_About this task_. From the line containing "one with its generation. *)" down to the last line of the material below, copy each line exactly and leave out the rest.

_Supplied entries_.
(* ===== verification/MemTable.v ===== *)
(** * The memory table (src/kernel/lsm/mem_table.rs, trigger.rs)

    Versions of every key, ordered by key and sequence number, in a mutable and an
    immutable skip map; the write-ahead log that backs them; the trigger that says when
    they are due for a flush.  The methods take the table's lock for their whole body,
    so each is one step on the table's state. *)

From S2P Require Import Prelude Std Crates Block Iterator Io Log Config.
From Stdlib Require Import ZArith Lia Strings.Byte Sorted.
From stdpp Require Import base list gmap sorting strings.

Set Default Goal Selector "!".

Definition SEQ_MAX : Z := 2 ^ 63 - 1.
Definition SEQ_MIN : Z := - 2 ^ 63.

Definition key_value_bytes_len (kv : KeyValue) : nat :=
  length kv.1 + match kv.2 with Some v => length v | None => 0 end.

(** ** Triggers *)

Record CountTrigger := mkCountTrigger {
  item_count : N;
  ct_threshold : N;
}.

Record SizeOfMemTrigger := mkSizeOfMemTrigger {
  size_of_mem : N;
  st_threshold : N;
}.

(** [Box<dyn Trigger>] *)
Inductive Trigger : Type :=
  | TCount (t : CountTrigger)
  | TSize (t : SizeOfMemTrigger).

Definition item_process (t : Trigger) (kv : KeyValue) : Trigger :=
  match t with
  | TCount c => TCount {| item_count := item_count c + 1; ct_threshold := ct_threshold c |}
  | TSize s => TSize {| size_of_mem := size_of_mem s + N.of_nat (key_value_bytes_len kv);
                        st_threshold := st_threshold s |}
  end.

Definition is_exceeded (t : Trigger) : bool :=
  match t with
  | TCount c => bool_decide (ct_threshold c ≤ item_count c)%N
  | TSize s => bool_decide (st_threshold s ≤ size_of_mem s)%N
  end.

Definition trigger_reset (t : Trigger) : Trigger :=
  match t with
  | TCount c => TCount {| item_count := 0; ct_threshold := ct_threshold c |}
  | TSize s => TSize {| size_of_mem := 0; st_threshold := st_threshold s |}
  end.

Definition trigger_create (tt : TriggerType) (threshold : N) : Trigger :=
  match tt with
  | TriggerCount => TCount {| item_count := 0; ct_threshold := threshold |}
  | TriggerSizeOfMem => TSize {| size_of_mem := 0; st_threshold := threshold |}
  end.

(** ** Internal keys *)

Record InternalKey := mkInternalKey {
  ikey : bytes;
  seq_id : Z;
}.

#[global] Instance internal_key_ord : Ord InternalKey :=
  λ a b, then_with (cmp (ikey a) (ikey b)) (cmp (seq_id a) (seq_id b)).

#[global] Instance internal_key_ord_laws : OrdLaws InternalKey.
Proof.
  assert (∀ a b : InternalKey, cmp a b = cmp (ikey a, seq_id a) (ikey b, seq_id b)) as E by done.
  split.
  - intros [k s] [k' s'] Hc. rewrite E in Hc. apply cmp_eq_iff in Hc. by simplify_eq/=.
  - intros a b. rewrite !E. apply cmp_antisym.
  - intros a b c. rewrite !E. apply cmp_lt_trans.
Qed.

Definition internal_key_new (key : bytes) (c : Counters) : InternalKey * Counters :=
  let '(s, c') := seq_create c in ({| ikey := key; seq_id := s |}, c').

Definition new_with_seq (key : bytes) (s : Z) : InternalKey := {| ikey := key; seq_id := s |}.

(** Equations between versions. *)
Ltac simplify_ik := unfold new_with_seq in *; simplify_eq/=.

Abbreviation Versions := (list (InternalKey * option bytes)).

Section mem_table.
Context {SM : SkipMapOps InternalKey (option bytes)}.
Context `{IE : IntegerEncoding} {CRC : Crc32} {IT : Itertools}.

Abbreviation MemMap := (skipmap InternalKey (option bytes)).

(** ** The iterator over a memory map *)

Record MemMapIter := mkMemMapIter {
  mi_map : MemMap;
  mi_prev_item : option KeyValue;
  mi_iter : option Versions;
}.

Definition mem_map_iter_new (m : MemMap) : MemMapIter :=
  {| mi_map := m; mi_prev_item := None; mi_iter := Some (sm_iter m) |}.

(** The [for] loop of [try_next]: the item to return, the one kept, the rest. *)
Fixpoint mem_iter_loop (l : Versions) (prev : option KeyValue)
    : option KeyValue * option KeyValue * Versions :=
  match l with
  | [] => (prev, None, [])
  | (k, value) :: l' =>
      match prev with
      | Some p => if decide (ikey k ≠ p.1) then (Some p, Some (ikey k, value), l')
                  else mem_iter_loop l' (Some (ikey k, value))
      | None => mem_iter_loop l' (Some (ikey k, value))
      end
  end.

Definition mem_map_iter_try_next (it : MemMapIter) : KernelResult (option KeyValue * MemMapIter) :=
  match mi_iter it with
  | Some l =>
      let '(item, prev, rest) := mem_iter_loop l (mi_prev_item it) in
      Ok (item, {| mi_map := mi_map it; mi_prev_item := prev; mi_iter := Some rest |})
  | None => Ok (None, it)
  end.

#[global] Instance mem_map_iter : Iter MemMapIter KeyValue := {
  try_next := mem_map_iter_try_next;
  is_valid _ := true;
}.

Definition mem_map_iter_seek (s : Seek) (it : MemMapIter) : KernelResult MemMapIter :=
  Ok {| mi_map := mi_map it; mi_prev_item := None;
        mi_iter := match s with
                   | SeekFirst => Some (sm_iter (mi_map it))
                   | SeekLast => None
                   | SeekBackward key =>
                       Some (sm_range (Included (new_with_seq key 0)) Unbounded (mi_map it))
                   end |}.

#[global] Instance mem_map_iter_seek_iter : SeekIter MemMapIter KeyValue := mem_map_iter_seek.

(** ** The table *)

(** [ti_wal] holds the log files other than the current one, [ti_log_writer] the current
    one with its generation. *)
Record TableInner := mkTableInner {
  ti_mem : MemMap;
  ti_immut : option MemMap;
  ti_wal : Dir;
  ti_log_writer : LogWriter * Z;
  ti_trigger : Trigger;
}.

Record MemTable := mkMemTable {
  mt_inner : TableInner;
  tx_count : nat;
}.

Definition data_to_bytes (data : KeyValue) : bytes :=
  entry_encode (entry_new 0 (length data.1) data.1 (value_from data.2)) [].

(** *** Recovery *)

(** What [new] does with a record of the log. *)
Definition decode_wal_record (bs : bytes) (records : Versions) : KernelResult Versions :=
  let? entries := batch_decode (T:=Value) bs in
  Ok (records ++ ((λ ie : nat * Entry Value, (new_with_seq (e_key ie.2) 0, v_bytes (e_item ie.2)))
                    <$> entries)).

Definition sorted_gen_list (d : Dir) : list Z := merge_sort Z.le (map_to_list d).*1.

(** [LogLoader::_reload]: the newest log, or a new one; a generation is always drawn. *)
Definition log_reload_gen (d : Dir) (name : option Z) (c : Counters) : Z * Counters :=
  let '(fresh, c') := gen_create c in
  (default fresh (match name with Some g => Some g | None => last (sorted_gen_list d) end), c').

_Exercise result_.
    one with its generation. *)
Record TableInner := mkTableInner {
  ti_mem : MemMap;
  ti_immut : option MemMap;
  ti_wal : Dir;
  ti_log_writer : LogWriter * Z;
  ti_trigger : Trigger;
}.

Record MemTable := mkMemTable {
  mt_inner : TableInner;
  tx_count : nat;
}.

Definition data_to_bytes (data : KeyValue) : bytes :=
  entry_encode (entry_new 0 (length data.1) data.1 (value_from data.2)) [].

(** *** Recovery *)

(** What [new] does with a record of the log. *)
Definition decode_wal_record (bs : bytes) (records : Versions) : KernelResult Versions :=
  let? entries := batch_decode (T:=Value) bs in
  Ok (records ++ ((λ ie : nat * Entry Value, (new_with_seq (e_key ie.2) 0, v_bytes (e_item ie.2)))
                    <$> entries)).

Definition sorted_gen_list (d : Dir) : list Z := merge_sort Z.le (map_to_list d).*1.

(** [LogLoader::_reload]: the newest log, or a new one; a generation is always drawn. *)
Definition log_reload_gen (d : Dir) (name : option Z) (c : Counters) : Z * Counters :=
  let '(fresh, c') := gen_create c in
  (default fresh (match name with Some g => Some g | None => last (sorted_gen_list d) end), c').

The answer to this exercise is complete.